Lead researcher Dr Miao He, from the Wellcome Trust Sanger Institute in Hinxton, Cambridgeshire, said: “Between 2002 and 2006, we saw highly publicised outbreaks of C difficile in hospitals across the UK, US, Canada and Europe. We used advanced DNA sequencing to determine the evolutionary history of this epidemic and the subsequent pattern of global spread.

“We found that this outbreak came from two separate epidemic strains or lineages of C difficile, FQR1 and FQR2, both emerging from North America over a very short period and rapidly spread between hospitals around the world.”

Co-author Professor Brendan Wren, from the London School of Hygiene and Tropical Medicine, said until the early 2000s, the antibiotic fluoroquinoline was an effective treatment for C diff. But the North American strains both proved resistant to the drug, making it useless.
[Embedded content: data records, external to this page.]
(** * Diabetes dashboard (app.py): filtering and aggregation pipeline

    The script loads a CSV into a pandas data frame, keeps the rows chosen
    by five sidebar multiselects, derives a [comorbidity] column with
    [np.select] and feeds group-wise means and a correlation matrix to the
    charts.  This development embeds that pipeline and proves its
    properties.

    Modelling conventions.
    - A data frame is a list of typed rows (the CSV schema) plus the string
      columns added later by [df[name] = ...]; a Series is a list.
    - Integer columns are [Z]; decimal columns are [Q] (a CSV decimal is a
      rational).  Means are exact rationals.  The Pearson coefficient is
      given twice: over the reals ([pearson], where [None] stands for
      NaN), and in float64 as the library computes it (module [F64]).
    - Python objects live in a heap of frames addressed by object ids, and
      the script runs in a state-and-exception monad over that heap. *)

From Stdlib Require Import String Ascii ZArith QArith Qreals Reals Lia Lra
  Bool Arith Permutation Sorted List.
From Stdlib Require OrderedTypeEx PrimFloat FloatOps.
Import ListNotations.

Local Open Scope string_scope.
Local Open Scope list_scope.
Local Open Scope Z_scope.

Set Implicit Arguments.
(** * superduperdb.ext.jina.client: the Jina embeddings client

    A shallow embedding of [src/superduperdb/ext/jina/client.py]: the
    [JinaAPIClient] constructor and its two batch-encode operations,
    [encode_batch] (blocking, over a [requests] session) and
    [aencode_batch] (suspendable, over an [aiohttp] session), both wrapped
    by the module-level [retry] policy.

    Python values are modelled by the JSON fragment the client handles,
    exceptions by an inductive type, and the HTTP transport by a scripted
    fake: the k-th call to [post] yields the k-th scripted event, and every
    request is logged. *)

From Stdlib Require Import ZArith List String Ascii PrimFloat Lia Permutation Sorted.
From stdpp Require Import base list sorting strings gmap.

Set Warnings "-inexact-float,-register-all".
Local Open Scope string_scope.
Local Open Scope Z_scope.

(** ** Python values *)

(** What [json()] can hand to the client: the image of a JSON document
    under Python's decoder.  A dict is kept as its list of entries in
    insertion order (the decoder keeps the last of duplicated keys, so keys
    are distinct and first-match lookup is dict lookup). *)
Inductive json : Type :=
| JNull
| JBool (b : bool)
| JInt (n : Z)
| JFloat (x : float)
| JStr (s : string)
| JArr (xs : list json)
| JObj (kvs : list (string * json)).

(** Exception classes; an instance of a subclass counts as an instance of
    the class listed here, which is all [isinstance] looks at. *)
Inductive exn_class : Type :=
| ClientResponseError_      (* aiohttp *)
| ClientConnectionError_    (* aiohttp *)
| HTTPError_                (* requests.exceptions *)
| ConnectionError_          (* requests.exceptions *)
| JSONDecodeError_
| RuntimeError_
| KeyError_
| TypeError_
| MissingCredentialError_
| RetryExhaustedError_.
(** * ytdl_helper: a command-line wrapper around yt-dlp

    Shallow embedding of [ytdl_helper.py] and the properties its
    specification states about it.

    The module has five functions: [progress_hook], [build_ytdl_opts],
    [download_videos], [parse_args] and [main].  Each is translated below
    under its own name.  Two collaborators live outside the repository:

    - [yt_dlp] (the download library) is an interface, [environment]:
      the calls the module makes on it are fields whose results the
      module cannot predict (each may return or raise), so every
      statement about [download_videos] and [main] quantifies over all
      implementations of the interface;
    - [argparse] (standard library) is modelled by [ArgParse], an
      executable rendering of [ArgumentParser.parse_args] of CPython 3.11
      for parsers made of one-argument options, flags, the help flag and
      a positional with [nargs='+'], which is what [parse_args] builds.

    Effects are explicit: every logging call, write to stdout and library
    call appends an [event] to a trace, in program order.  A logging call
    is recorded as the call; whether a record is emitted depends on the
    level configured, which is outside the module. *)

From Stdlib Require Import ZArith Ascii String List Bool Lia Floats.
From stdpp Require Import gmap strings list fin_maps.

Set Warnings "-register-all".
#[local] Open Scope string_scope.
#[local] Open Scope list_scope.
#[local] Open Scope Z_scope.

(* ===================================================================== *)
(** ** Python strings *)
(* ===================================================================== *)

(** A Python [str] is a sequence of Unicode code points. *)
Definition pystr : Type := list N.

(** A string literal of the source (all of them are ASCII). *)
Definition lit (s : string) : pystr := N_of_ascii <$> list_ascii_of_string s.

Module Str.

(** [str.isspace] on one code point, which is also the set that
    [str.strip()] removes: the ASCII controls 9..13 and 28..31, the
    space, U+0085, U+00A0, U+1680, U+2000..U+200A, U+2028, U+2029,
    U+202F, U+205F and U+3000. *)
Definition isspace (c : N) : bool :=
  ((9 <=? c) && (c <=? 13) || (28 <=? c) && (c <=? 32)
   || (c =? 133) || (c =? 160) || (c =? 5760)
   || (8192 <=? c) && (c <=? 8202)
   || (c =? 8232) || (c =? 8233) || (c =? 8239) || (c =? 8287)
   || (c =? 12288))%N.

Fixpoint lstrip (s : pystr) : pystr :=
  match s with
  | [] => []
  | c :: r => if isspace c then lstrip r else s
  end.

Definition rstrip (s : pystr) : pystr := rev (lstrip (rev s)).

(** [s.strip()] *)
Definition strip (s : pystr) : pystr := rstrip (lstrip s).

(** [s.split(sep)] for a one-character separator: always at least one
    piece, empty pieces kept. *)
Fixpoint split (sep : N) (s : pystr) : list pystr :=
  match s with
  | [] => [[]]
  | c :: r =>
      if (c =? sep)%N then [] :: split sep r
      else match split sep r with
           | p :: ps => (c :: p) :: ps
           | [] => [[c]]
           end
  end.

(** [sep.join(parts)] *)
Fixpoint join (sep : pystr) (parts : list pystr) : pystr :=
  match parts with
  | [] => []
  | [p] => p
  | p :: ps => p ++ sep ++ join sep ps
  end.

Fixpoint eqb (s t : pystr) : bool :=
  match s, t with
  | [], [] => true
  | c :: s', d :: t' => (c =? d)%N && eqb s' t'
  | _, _ => false
  end.

(** [s.startswith(p)] *)
Fixpoint startswith (s p : pystr) : bool :=
  match p, s with
  | [], _ => true
  | d :: p', c :: s' => (c =? d)%N && startswith s' p'
  | _ :: _, [] => false
  end.

(** [x in xs] for a list of strings *)
Definition mem (x : pystr) (xs : list pystr) : bool := existsb (eqb x) xs.

(** Truth value of a string: non-empty. *)
Definition truthy (s : pystr) : bool :=
  match s with [] => false | _ :: _ => true end.

(** No white space at either end. *)
Definition trimmed (s : pystr) : Prop :=
  (forall c, head s = Some c -> isspace c = false) /\
  (forall c, last s = Some c -> isspace c = false).

End Str.

(** Truth value of an optional string ([None] and [''] are false). *)
Definition opt_truthy (o : option pystr) : bool :=
  match o with
  | Some s => Str.truthy s
  | None => false
  end.

(* ===================================================================== *)
(** ** Python values, exceptions and effects *)
(* ===================================================================== *)

(** An exception object.  [Exception cls] is an instance of the class
    [cls], which is [Exception] or derives from it: what
    [except Exception] catches.  The others derive from [BaseException]
    only: [KeyboardInterrupt] (an instance of that class, which the
    guard of lines 359-363 catches) and [BaseException cls] for the rest
    ([GeneratorExit], a [SystemExit] raised by the library).  The
    [SystemExit] that [argparse] raises to leave the program is the
    [Exits] outcome below.  An interrupt reaches the module as the
    exception of the library call in progress. *)
Inductive exn :=
| Exception (cls : string)
| KeyboardInterrupt
| BaseException (cls : string).

(** [isinstance(e, Exception)] *)
Definition is_Exception (e : exn) : bool :=
  match e with
  | Exception _ => true
  | KeyboardInterrupt | BaseException _ => false
  end.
“Resistance seems to have been a major factor in the continued evolution and persistence of these strains in hospital and clinical settings,” said Prof Wren.

The first outbreak strain of C diff, FQR1, originated in the US and quickly spread across the country.

It was followed by FQR2 which emerged in Canada, and spread rapidly over a much wider area, covering the whole of North America and reaching out to Europe and Australia.

“We have exposed the ease and rapidity with which these fluoroquinolone-resistant C difficile strains have transmitted across the world,” said Dr Trevor Lawley, another member of the Sanger Institute team.

“Our research highlights how the global healthcare system is interconnected and how we all need to work together when an outbreak such as this occurs.

“Our study heralds a new era of forensic microbiology for the transmission tracking of this major global pathogen and will now help us understand at the genetic level how and why this pathogen has become so aggressive and transmissible worldwide.

“This research will act as a database for clinical researchers to track the genomic changes in C. difficile outbreaks.”